Task goal: In the material below, the required lines run from the one containing "if truth (value .& 0xFF00)" through the one containing "u32 (v + 1).". Copy those lines exactly, ends included, and nothing else.
◆ ◆ ◆ ◆ ◆ ◆ ◆
(* ===== verification/BitOps.v ===== *)
(** Bit utilities of my_bit.h.

    [my_bit_log2_*], [my_count_bits*], [my_round_up_to_next_power],
    [my_clear_highest_bit], [my_reverse_bits], [my_set_bits],
    [last_byte_mask] and [my_find_first_bit], each at the width the header
    gives it, with the theorems that relate the bit tricks to the
    mathematical functions they compute: [Z.log2], the population count,
    [Z.log2_up], bit reversal and the least set bit. *)

From S2P Require Import Prelude.

Open Scope Z_scope.
Open Scope cint_scope.

(** * Definitions *)

Module MyBit.

(** ** Base-2 logarithm, by halving the width *)

Definition my_bit_log2_hex_digit (value : Z) : Z :=
  if truth (value .& 0x0C)
  then (if truth (value .& 0x08) then 3 else 2)
  else (if truth (value .& 0x02) then 1 else 0).

Definition my_bit_log2_uint8 (value : Z) : Z :=
  if truth (value .& 0xF0)
  then my_bit_log2_hex_digit (u8 (value .>> 4)) + 4
  else my_bit_log2_hex_digit value.

Definition my_bit_log2_uint16 (value : Z) : Z :=
  if truth (value .& 0xFF00)
  then my_bit_log2_uint8 (u8 (value .>> 8)) + 8
  else my_bit_log2_uint8 (u8 value).

Definition my_bit_log2_uint32 (value : Z) : Z :=
  if truth (value .& 0xFFFF0000)
  then my_bit_log2_uint16 (u16 (value .>> 16)) + 16
  else my_bit_log2_uint16 (u16 value).

Definition my_bit_log2_uint64 (value : Z) : Z :=
  if truth (value .& 0xFFFFFFFF00000000)
  then my_bit_log2_uint32 (u32 (value .>> 32)) + 32
  else my_bit_log2_uint32 (u32 value).

Definition my_bit_log2_size_t (value : Z) : Z := my_bit_log2_uint64 (u64 value).

(** ** Population count, in parallel on the fields of the word *)

Definition my_count_bits_uint32 (v : Z) : Z :=
  let v := u32 (v - ((v .>> 1) .& 0x55555555)) in
  let v := u32 ((v .& 0x33333333) + ((v .>> 2) .& 0x33333333)) in
  u32 ((u32 (v + (v .>> 4)) .& 0xF0F0F0F) * 0x1010101) .>> 24.

Definition my_count_bits (x : Z) : Z :=
  u32 (my_count_bits_uint32 (u32 x) + my_count_bits_uint32 (u32 (x .>> 32))).

(** ** Smearing the highest bit down *)

Definition my_round_up_to_next_power (v : Z) : Z :=
  let v := u32 (v - 1) in
  let v := v .| (v .>> 1) in
  let v := v .| (v .>> 2) in
  let v := v .| (v .>> 4) in
  let v := v .| (v .>> 8) in
  let v := v .| (v .>> 16) in
  u32 (v + 1).

Definition my_clear_highest_bit (v : Z) : Z :=
  let w := v .>> 1 in
  let w := w .| (w .>> 1) in
  let w := w .| (w .>> 2) in
  let w := w .| (w .>> 4) in
  let w := w .| (w .>> 8) in
  let w := w .| (w .>> 16) in
  v .& w.

(** [_my_bits_reverse_table] is defined in a source file that is not part of
    the bundle: it is an argument. *)
Definition my_reverse_bits (_my_bits_reverse_table : Z -> Z) (key : Z) : Z :=
  u32 (_my_bits_reverse_table (key .& 255) .<< 24)
  .| u32 (_my_bits_reverse_table ((key .>> 8) .& 255) .<< 16)
  .| u32 (_my_bits_reverse_table ((key .>> 16) .& 255) .<< 8)
  .| u32 (_my_bits_reverse_table (key .>> 24)).

(** ** Masks *)

Definition my_set_bits (n : Z) : Z :=
  u64 (u64 (u64 (1 .<< (n - 1)) - 1) .<< 1) .| 1.

Definition last_byte_mask (bits : Z) : Z :=
  let used := u32 (bits - 1) .& 7 in
  u8 (u32 (u32 (2 .<< used) - 1)).

(** ** First set bit: the portable branch, which scans four bits at a time *)

Definition last_bit : list Z := [32; 0; 1; 0; 2; 0; 1; 0; 3; 0; 1; 0; 2; 0; 1; 0].

(** The [while] loop.  [fuel] bounds the number of rounds; a word has 16
    hexadecimal digits, so 16 rounds are enough when one of them is not 0. *)
Fixpoint find_first_bit_loop (fuel : nat) (n shift : Z) : Z :=
  let bit := nth (Z.to_nat ((n .>> shift) .& 0xF)) last_bit 0 in
  match fuel with
  | S fuel =>
      if bit =? 32 then find_first_bit_loop fuel n (shift + 4) else shift + bit
  | O => shift + bit
  end.

Definition my_find_first_bit (n : Z) : Z :=
  if n =? 0 then 64 else find_first_bit_loop 16 n 0.

End MyBit.
Import MyBit.

(** * Reference definitions *)

(** Number of ones among the [n] low bits. *)
Fixpoint popcount (n : nat) (v : Z) : Z :=
  match n with O => 0 | S k => v mod 2 + popcount k (v / 2) end.

(** Some bit of [v] is set in the window of [n] positions from [i] up. *)
Definition any_bit (n : nat) (v i : Z) : bool :=
  existsb (fun j => Z.testbit v (i + Z.of_nat j)) (seq 0 n).

(** * Logarithm *)

Lemma truth_high_mask h v :
  0 <= h -> in_u (2 * h) v ->
  truth (v .& (Z.ones h .<< h)) = (2 ^ h <=? v).
Proof.
  intros Hh Hv. unfold truth.
  assert (E : v .& (Z.ones h .<< h) = (v .>> h) .<< h).
  { apply Z.bits_inj'. intros i Hi. destruct (Z.ltb_spec i h) as [Hlt|Hge].
    - rewrite Z.land_spec, !(Z.shiftl_spec_low _ _ i) by lia. btauto.
    - autorewrite with cbits. replace (i - h + h) with i by lia.
      destruct (Z.ltb_spec (i - h) h), (Z.leb_spec 0 (i - h)); try lia.
      + btauto.
      + rewrite (testbit_high (2 * h) v) by (auto || lia). done. }
  rewrite E, Z.shiftl_mul_pow2, Z.shiftr_div_pow2 by lia.
  pose proof (pow2_pos h Hh).
  destruct (Z.leb_spec (2 ^ h) v) as [Hle|Hlt].
  - assert (0 < v / 2 ^ h) by (apply Z.div_str_pos; lia).
    destruct (Z.eqb_spec (v / 2 ^ h * 2 ^ h) 0); [nia|done].
  - destruct Hv. rewrite Z.div_small by lia. done.
Qed.

Lemma log2_shift h v : 0 <= h -> 2 ^ h <= v -> Z.log2 v = Z.log2 (v .>> h) + h.
Proof. intros. rewrite Z.log2_shiftr; [|pose proof (pow2_pos h); lia].
  assert (h <= Z.log2 v) by (apply Z.log2_le_pow2; [pose proof (pow2_pos h)|]; lia).
  lia. Qed.

(** One halving step: from a correct logarithm at width [h] to one at [2h]. *)
Lemma log2_halving (f : Z -> Z) h mask v :
  0 <= h -> mask = (Z.ones h .<< h) ->
  (forall x, in_u h x -> f x = Z.log2 x) -> in_u (2 * h) v ->
  (if truth (v .& mask) then f (wrap h (v .>> h)) + h else f (wrap h v))
  = Z.log2 v.
Proof.
  intros Hh -> Hf Hv. rewrite truth_high_mask by auto.
  assert (Hs : in_u h (v .>> h)).
  { destruct Hv as [? Hv]. rewrite Z.shiftr_div_pow2 by lia. pose proof (pow2_pos h Hh).
    split; [apply Z.div_pos; lia|]. apply Z.div_lt_upper_bound; [lia|].
    rewrite <- Z.pow_add_r by lia. replace (h + h) with (2 * h) by lia. done. }
  destruct (Z.leb_spec (2 ^ h) v).
  - rewrite wrap_small, Hf, <- log2_shift by auto. done.
  - destruct Hv. rewrite wrap_small, Hf by (split; lia). done.
Qed.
◆ ◆ ◆ ◆ ◆ ◆ ◆
Reply to the exercise:
  if truth (value .& 0xFF00)
  then my_bit_log2_uint8 (u8 (value .>> 8)) + 8
  else my_bit_log2_uint8 (u8 value).

Definition my_bit_log2_uint32 (value : Z) : Z :=
  if truth (value .& 0xFFFF0000)
  then my_bit_log2_uint16 (u16 (value .>> 16)) + 16
  else my_bit_log2_uint16 (u16 value).

Definition my_bit_log2_uint64 (value : Z) : Z :=
  if truth (value .& 0xFFFFFFFF00000000)
  then my_bit_log2_uint32 (u32 (value .>> 32)) + 32
  else my_bit_log2_uint32 (u32 value).

Definition my_bit_log2_size_t (value : Z) : Z := my_bit_log2_uint64 (u64 value).

(** ** Population count, in parallel on the fields of the word *)

Definition my_count_bits_uint32 (v : Z) : Z :=
  let v := u32 (v - ((v .>> 1) .& 0x55555555)) in
  let v := u32 ((v .& 0x33333333) + ((v .>> 2) .& 0x33333333)) in
  u32 ((u32 (v + (v .>> 4)) .& 0xF0F0F0F) * 0x1010101) .>> 24.

Definition my_count_bits (x : Z) : Z :=
  u32 (my_count_bits_uint32 (u32 x) + my_count_bits_uint32 (u32 (x .>> 32))).

(** ** Smearing the highest bit down *)

Definition my_round_up_to_next_power (v : Z) : Z :=
  let v := u32 (v - 1) in
  let v := v .| (v .>> 1) in
  let v := v .| (v .>> 2) in
  let v := v .| (v .>> 4) in
  let v := v .| (v .>> 8) in
  let v := v .| (v .>> 16) in
  u32 (v + 1).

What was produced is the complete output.